在如今社会中,医疗保险的作用十分重要,其不仅能够守护健康,也可以提高家庭抵御疾病风险的能力,为医疗改革和社会经济稳定发展提供支持,维护整个生命周期的安全。今天,让我们一起了解一下医保相关政策与知识,知晓医保怎样保障我们,又应该怎样使用它。
一、什么是医保?
医保是社会保险制度,是通过参保缴费的方法使参保人员获得相应医疗费用保障。医保主要依靠参保人缴费形成巨大基金池,达到互助共济,使个人、家庭等医疗费用压力得以减轻,为人民群众提供基本医疗服务。
医保旨在为医保人员的医疗费用提供一定经济补偿。借助医疗,参保人员能够享受基本医疗保险支付范围内的医疗费用报销或直接结算,可以减少个人支付医疗费用的比例,让更多民众享受医疗服务。
二、医疗保险的种类
1.城镇职工医保:
这是用人单位和职工都要参加的基本医疗保险,由双方共同承担费用,具体缴费以职工上一年平均工资为基数,个人按照2%扣除,公司按照8%扣除。
2.城乡居民医保:
对于没有缴纳职工医保的老人、孩子、家庭主妇、在校学生等,可以参加城乡居民医保的,费用全部由个人缴纳,但费用并不高,每年费用在几百元左右。
三、不同类型医疗保险待遇有什么不一样呢
(一)城乡居民医保
1.门诊医疗待遇
(1)定点医疗。参保人员在定点医疗机构就诊方可享受门诊医疗待遇。
(2)一般诊疗费支付。乡镇定点医疗机构,一般诊疗费由门诊医疗统第支付8.5元/人次,个人负担1.5元/人次。村级卫生室,一般诊疗费由门诊医疗统筹支付5元/人次,个人负担1元/人次;
(3)报销比例。参保人员在定点医疗机构门诊就医,纳入门诊统报销的医疗费用,二级以上定点医疗机构每日不高于150元,报销比例65%即97.5元;一级定点医疗机构每日不高于100元,报销比例75%即75元,一体化管理的村卫室每日不高于70元,报销比例85%即59.5元。
(4)限额支付。门诊医疗统筹实行限额支付、每人每年300元,超过年度限额的医疗费用由个人支付。
2.住院医疗待遇
参保人员在定点医疗机构发生符合基本医疗保险支付范围的住院医疗费用,按以下办法分担支付:
(1)床位费支付标准。床位费基金支付标准为20元/日。床位费低于标准的按实际发生数支付,高于标准的部分由个人支付;
(2)基金起付标准。
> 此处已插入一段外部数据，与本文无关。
(* ===== verification/ErrMask.v ===== *)
(** * The error mask

    Package errmask: the bit field of partial failures a caller tolerates, its
    text form and its parser, with [resolveErrorMask] of opensearchapi/api.go,
    which applies the environment variable. A mask is the Z of its uint32. *)

From Stdlib Require Import Ascii String.
From stdpp Require Import base list strings.
From Stdlib Require Import ZArith Lia.
From S2P Require Import Prelude.
From S2P Require Import GoStrings.
Open Scope Z_scope.

(** * Definitions *)

Definition New (bits : list Z) : Z := foldl Z.lor 0 bits.

Definition BulkItems : Z := Z.shiftl 1 0.
Definition SearchShards : Z := Z.shiftl 1 1.
Definition WriteShards : Z := Z.shiftl 1 2.
Definition BroadcastShards : Z := Z.shiftl 1 3.
Definition NodeFailures : Z := Z.shiftl 1 4.
Definition BulkByScrollFailures : Z := Z.shiftl 1 5.
Definition TaskFailures : Z := Z.shiftl 1 6.
Definition MultiSearchItems : Z := Z.shiftl 1 7.
Definition MultiDocItems : Z := Z.shiftl 1 8.
Definition SnapshotCreateShardFailures : Z := Z.shiftl 1 9.
Definition SnapshotGetShardFailures : Z := Z.shiftl 1 10.
Definition SimulateDocFailures : Z := Z.shiftl 1 11.
Definition RankEvalFailures : Z := Z.shiftl 1 12.
Definition IngestionShardFailures : Z := Z.shiftl 1 13.
Definition PitNodeFailures : Z := Z.shiftl 1 14.

Definition Empty : Z := 0.

Definition All : Z :=
  foldl Z.lor 0 [BulkItems; SearchShards; WriteShards; BroadcastShards; NodeFailures; BulkByScrollFailures;
    TaskFailures; MultiSearchItems; MultiDocItems; SnapshotCreateShardFailures; SnapshotGetShardFailures;
    SimulateDocFailures; RankEvalFailures; IngestionShardFailures; PitNodeFailures].

Definition TokenAll : string := "all".
Definition TokenEmpty : string := "empty".
Definition TokenNone : string := "none".
Definition TokenUnknown : string := "unknown".
Definition PrefixSet : ascii := "+".
Definition PrefixClear : ascii := "-".

Definition tokenOrder : list (Z * string) := [
  (BulkItems, "bulk_items");
  (SearchShards, "search_shards");
  (WriteShards, "write_shards");
  (BroadcastShards, "broadcast_shards");
  (NodeFailures, "node_failures");
  (BulkByScrollFailures, "bulk_by_scroll_failures");
  (TaskFailures, "task_failures");
  (MultiSearchItems, "multi_search_items");
  (MultiDocItems, "multi_doc_items");
  (SnapshotCreateShardFailures, "snapshot_create_shard_failures");
  (SnapshotGetShardFailures, "snapshot_get_shard_failures");
  (SimulateDocFailures, "simulate_doc_failures");
  (RankEvalFailures, "rank_eval_failures");
  (IngestionShardFailures, "ingestion_shard_failures");
  (PitNodeFailures, "pit_node_failures")].

Definition Has (m mask : Z) : bool := Z.land m mask =? mask.

Definition Mask_String (m : Z) : string :=
  if m =? Empty then TokenEmpty
  else String.concat "," (map snd (filter (fun e => Has m e.1) tokenOrder)).

(** The bit pattern of a name, whether it resets, whether it is known. *)
Definition nameToBit (name : string) : Z * bool * bool :=
  if decide (name = TokenAll) then (All, false, true)
  else if decide (name = TokenEmpty \/ name = TokenNone \/ name = TokenUnknown) then (0, true, true)
  else match List.find (fun e => bool_decide (name = e.2)) tokenOrder with
       | Some e => (e.1, false, true)
       | None => (0, false, false)
       end.

(** One turn of the loop of Parse. *)
Definition parse_token (raw : string) (st : Z * list string) : Z * list string :=
  let '(out, unknown) := st in
  match TrimSpace raw with
  | EmptyString => (out, unknown)
  | String c rest as tok =>
    let '(set, tok) :=
      if Ascii.eqb c PrefixSet then (true, rest) else if Ascii.eqb c PrefixClear then (false, rest) else (true, tok) in
    let '(bit, isReset, ok) := nameToBit tok in
    if negb ok then (out, unknown ++ [raw])
    else if isReset : bool then (Empty, unknown)
    else if set : bool then (Z.lor out bit, unknown)
    else (Z.ldiff out bit, unknown)
  end.

Definition Parse (s : string) (base : Z) : Z * list string :=
  if decide (s = "") then (base, [])
  else foldl (fun st raw => parse_token raw st) (base, []) (Split "," s).

(** opensearchapi: the configured mask and the environment variable. *)
Definition resolveErrorMask (errors : option Z) (env : option string) : Z :=
  let base := match errors with None => Empty | Some m => m end in
  match env with
  | Some v => if decide (v <> "") then (Parse v base).1 else base
  | None => base
  end.

(** * The text form *)

Definition categories (m : Z) : list (Z * string) := filter (fun e => Has m e.1) tokenOrder.

Lemma token_facts :
  Forall (fun e => TrimSpace e.2 = e.2 /\ str_has "," e.2 = false /\ nameToBit e.2 = (e.1, false, true) /\
                   match e.2 with String c _ => Ascii.eqb c PrefixSet = false /\ Ascii.eqb c PrefixClear = false | "" => False end)
    tokenOrder.
Proof. repeat constructor; vm_compute; reflexivity. Qed.

Lemma parse_token_set e st : e ∈ tokenOrder -> parse_token e.2 st = (Z.lor st.1 e.1, st.2).
Proof.
  intros He. pose proof token_facts as Hf. rewrite Forall_forall in Hf. destruct (Hf e He) as (Ht & _ & Hn & Hc).
  unfold parse_token. rewrite Ht. destruct st as [out unk]. destruct (e.2) as [|c r]; [done|].
  destruct Hc as [-> ->]. rewrite Hn. done.
Qed.

Lemma parse_tokens l st :
  (forall e, e ∈ l -> e ∈ tokenOrder) ->
  foldl (fun st raw => parse_token raw st) st (map snd l) = (foldl Z.lor st.1 (map fst l), st.2).
Proof.
  revert st. induction l as [|e l IH]; intros st Hl; simpl; [destruct st; done|].
  rewrite parse_token_set by (apply Hl; left). rewrite IH; [done|]. intros x Hx. apply Hl. by right.
Qed.

Lemma foldl_lor_testbit l a i : Z.testbit (foldl Z.lor a l) i = Z.testbit a i || existsb (fun b => Z.testbit b i) l.
Proof.
  revert a. induction l as [|b l IH]; intros a; simpl; [rewrite orb_false_r; done|].
  rewrite IH, Z.lor_spec, orb_assoc. done.
Qed.

Lemma token_bits : map fst tokenOrder = (fun k => Z.shiftl 1 (Z.of_nat k)) <$> seq 0 15.
Proof. reflexivity. Qed.

Lemma Has_bit m k : 0 <= k -> Has m (Z.shiftl 1 k) = Z.testbit m k.
Proof.
  intros Hk. unfold Has. rewrite Z.shiftl_1_l. destruct (Z.testbit m k) eqn:Ht.
  - apply Z.eqb_eq, Z.bits_inj'. intros i Hi. rewrite Z.land_spec, Z.pow2_bits_eqb by lia. destruct (Z.eqb_spec k i); subst; simpl; [rewrite Ht; done|].
    apply andb_false_r.
  - apply Z.eqb_neq. intros E. apply (f_equal (fun z => Z.testbit z k)) in E.
    rewrite Z.land_spec, Ht, Z.pow2_bits_true in E by lia. done.
Qed.

(** The categories a mask names are its bits. *)
Lemma categories_mask m : foldl Z.lor 0 (map fst (categories m)) = Z.land m All.
Proof.
  apply Z.bits_inj'. intros i Hi. rewrite foldl_lor_testbit, Z.land_spec, Z.bits_0. simpl (false || _).
  assert (Hall : Z.testbit All i = (i <? 15)).
  { change All with (Z.ones 15). destruct (Z.ltb_spec i 15); [apply Z.ones_spec_low | apply Z.ones_spec_high]; lia. }
  rewrite Hall. apply eq_iff_eq_true. rewrite existsb_exists, andb_true_iff, Z.ltb_lt. split.
  - intros (b & (e & <- & He)%in_map_iff & Hb). apply list_elem_of_In, list_elem_of_filter in He as [Hm He].
    assert (Hin : e.1 ∈ map fst tokenOrder) by (apply list_elem_of_In, in_map, list_elem_of_In, He).
    rewrite token_bits in Hin. apply list_elem_of_fmap in Hin as (k & Ek & Hk%elem_of_seq). rewrite Ek in Hm, Hb.
    apply Is_true_true in Hm. rewrite Has_bit in Hm by lia.
    rewrite Z.shiftl_1_l, Z.pow2_bits_eqb in Hb by lia. apply Z.eqb_eq in Hb. subst i. split; [done | lia].
  - intros [Hm Hlt]. assert (Hin : Z.shiftl 1 i ∈ map fst tokenOrder).
    { rewrite token_bits. apply list_elem_of_fmap. exists (Z.to_nat i). rewrite Z2Nat.id, elem_of_seq by lia.
      split; [done | lia]. }
    apply list_elem_of_In, in_map_iff in Hin as (e & Ee & He). exists (Z.shiftl 1 i). split.
    + apply in_map_iff. exists e. split; [done|]. apply list_elem_of_In, list_elem_of_filter. split; [|by apply list_elem_of_In].
      rewrite Ee, Has_bit by lia. by apply Is_true_true.
    + rewrite Z.shiftl_1_l, Z.pow2_bits_true by lia. done.
Qed.

Lemma lor_foldl l a b : foldl Z.lor (Z.lor a b) l = Z.lor a (foldl Z.lor b l).
Proof. revert b. induction l as [|c l IH]; intros b; simpl; [done|]. rewrite <- Z.lor_assoc, IH. done. Qed.

(** Parsing the text of a mask sets exactly its defined categories on any base, and reports nothing unknown; only the empty mask, whose text is a reset, ignores the base. On an empty base the round trip is the identity on the defined bits. *)
Theorem Parse_String m base :
  Parse (Mask_String m) base = ((if m =? 0 then 0 else Z.lor base (Z.land m All)), []) /\
  (Z.ldiff m All = 0 -> Parse (Mask_String m) Empty = (m, [])).
Proof.
  assert (Hmain : forall base, Parse (Mask_String m) base = ((if m =? 0 then 0 else Z.lor base (Z.land m All)), [])).
  { clear base. intros base. unfold Mask_String, Empty. destruct (Z.eqb_spec m 0) as [->|Hm]; [reflexivity|].
    fold (categories m). rewrite <- categories_mask.
    assert (Hin : forall e, e ∈ categories m -> e ∈ tokenOrder) by (intros e [_ He]%list_elem_of_filter; done).
    revert Hin. generalize (categories m) as cs. intros [|e l] Hin; [simpl; rewrite Z.lor_0_r; reflexivity|].
    pose proof token_facts as Hf. rewrite Forall_forall in Hf.
    set (toks := map snd (e :: l)).
    assert (Hs : Split "," (String.concat "," toks) = toks).
    { apply Split_concat; [done|]. apply Forall_forall. intros s (x & <- & Hx)%list_elem_of_In%in_map_iff.
      apply list_elem_of_In, Hin, Hf in Hx as (_ & Hc & _). done. }
    unfold Parse. rewrite decide_False; cycle 1.
    { intros E. rewrite E in Hs. injection Hs as Hs _. destruct (Hf e) as (_ & _ & _ & Hc); [apply Hin; left|].
      rewrite <- Hs in Hc. done. }
    rewrite Hs. unfold toks. rewrite parse_tokens by done. rewrite <- lor_foldl, Z.lor_0_r. done. }
  split; [done|]. intros Hd. rewrite Hmain. f_equal. destruct (Z.eqb_spec m 0) as [->|_]; [done|].
  rewrite Z.lor_0_l. apply Z.bits_inj'. intros i Hi. apply (f_equal (fun z => Z.testbit z i)) in Hd.
  rewrite Z.ldiff_spec, Z.bits_0 in Hd. rewrite Z.land_spec. destruct (Z.testbit m i), (Z.testbit All i); done.
Qed.

Lemma Parse_String_witness :
  Parse (Mask_String (New [SearchShards; MultiSearchItems])) Empty = (130, []).
Proof. apply (proj2 (Parse_String 130 Empty)). reflexivity. Defined.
参保年度内,参保人员因病在三、二、一级定点医疗机构第一次住院,基金起付标准分别为600元、300元、200元;第二次及以上住院的,每次基金起付标准分别为300元、200元、100元;
(3)医疗费报销比例。每年的最高支付限额按上一年度广西城镇居民人均可支配收入的6倍计算。基金最高支付限额以下的基本医疗保险医疗费,由基金与个人双方分担。参保年度内,参保人员因病在自治区三级、三级、二级、一级定点医疗机构住院,报销比例分别为:55%、60%、75%、90%。
(二)职工医疗保险
1.门诊医疗待遇
在一个参保年度内,参保人员在门诊就医发生的属于基本医疗保险支付范围的医疗费用,在统筹基金起付标准以上、支付限额以下的,由统筹基金和个人按下列比例分别负担:
定点医疗机构级别 | 统筹基金支付 | 个人负担 | 支付限额 | 起付标准 | |||
在职 | 退休 | 在职 | 退休 | 在职 | 退休 | ||
一级及以下 | 60% | 65% | 40% | 35% | 1200元 | 2600元 | 600元 |
二级 | 55% | 60% | 45% | 40% | |||
三级 | 50% | 55% | 50% | 45% |
2. 住院医疗待遇:
(1)报销比例和支付限额:在一个参保年度内,广西职工医保住院报销比例在职职工为85%,退休人员为90%。年度最高支付限额为30万元,超过此限额的医疗费用由个人承担。
(2)特殊药品报销:部分特殊药品单列门诊统筹支付,在职人员报销比例为70%,退休人员为75%,年度支付限额为8万元。
(3)医疗互助保障:广西职工医疗互助保障是国家基本医疗保险制度的补充,通过自愿参加,帮助患病职工减轻医疗负担。
总之,医保这种社会保障制度能够为参保人员在就医住院时提供必要经济补偿和保障,减轻就医经济压力,有效维护自身健康。